Alternative Group of Lawmakers Unveils Proposals that Would End the Offshore Gaming
WASHINGTON, D.C. — The Treasury Department announced that it would maintain an important rule to curb offshore tax avoidance Wednesday, a move that stands in contrast to the administration’s proposals to make it easier to avoid taxes by booking profits offshore, according to the Financial Accountability and Corporate Transparency Coalition (FACT Coalition), a non-partisan alliance of more than 100 state, national, and international organizations working toward a fair tax system that addresses the challenges of a global economy. Across town, another group of lawmakers unveiled proposals Wednesday afternoon, which (among other things) would end the ability for multinational corporations to defer paying taxes on the profits they book offshore.

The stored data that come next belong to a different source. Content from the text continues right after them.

(* ===== verification/Bindings.v ===== *)
(** * Compensation adapter bindings
    (modules/compensation/api/adapter_bindings.py, compensation/models.py, compensation/repository.py,
    compensation/service.py, compensation/policy_binding_service.py)

    A binding names the adapter that settles one instrument of a project; it is created active and
    alternates between suspended and active, every transition leaving one event.  The calls never
    commit, so a call that raises leaves nothing.  Authority, projects and actors are ports, the
    identities and times of new rows are arguments, and the triggers and foreign keys of the
    schema are the condition [admits].  Main results: in every reachable state a project has at
    most one active binding of an instrument and the events of a binding are its complete,
    alternating history; a repeated request returns its first result. *)

From S2P Require Import Prelude Text Digest Json Instant Lifecycle Awards Rows.

(** ** Values *)

Inductive AdapterBindingAction := binding_create | binding_suspend | binding_resume.
Inductive AdapterBindingEventType := binding_created | binding_suspended | binding_resumed.
Inductive AdapterBindingStatus := active | suspended.

#[export] Instance binding_event_type_eq_dec : EqDecision AdapterBindingEventType.
Proof. solve_decision. Defined.
#[export] Instance binding_status_eq_dec : EqDecision AdapterBindingStatus.
Proof. solve_decision. Defined.

Inductive BindingMessage := binding_not_found | binding_conflict.

Inductive BindingExn :=
| AdapterBindingUnavailable
| AdapterBindingConflict (m : BindingMessage)
| BindingValueError
| BindingDatabaseError
| BindingAuthorityError (** whatever else an authority raises *).

Definition route_char (c : Z) : bool :=
  is_alnum c || (c =? 46) || (c =? 95) || (c =? 58) || (c =? 45).

(** [".." in value] *)
Fixpoint has_dots (s : str) : bool :=
  match s with
  | c :: s' => ((c =? 46) && match s' with d :: _ => d =? 46 | [] => false end) || has_dots s'
  | [] => false
  end.

Definition validate_adapter_route_key (value : str) : bool :=
  match value with
  | [] => false
  | c :: _ => (len value <=? 120) && is_alpha c && forallb route_char value && negb (has_dots value)
  end.

Record AdapterBindingCreateRequest := {
  bc_operation_id : uuid;
  bc_actor_profile_id : uuid;
  bc_project_id : uuid;
  bc_instrument_type : CompensationInstrumentType;
  bc_adapter_actor_id : uuid;
  bc_route_key : str;
}.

Clark Gascoigne, the deputy director of the FACT Coalition, issued the following statement:
“We appreciate the administration’s decision to preserve an important safeguard against offshore tax dodging today. However, Treasury’s decision to maintain the modest rule against ‘earnings-stripping’ stands in stark contrast to its own framework for overhauling that tax code — which would open the largest offshore tax loophole in American history by moving to a so-called ‘territorial’ tax system. This afternoon, a group of lawmakers unveiled an alternate approach to fixing the U.S. tax code that would end the ability of multinational corporations to game the system with accounting gimmicks. The administration and congressional leaders should use that proposal — which stops giving multinationals an advantage over wholly domestic and small businesses — as a model for sensible reform.”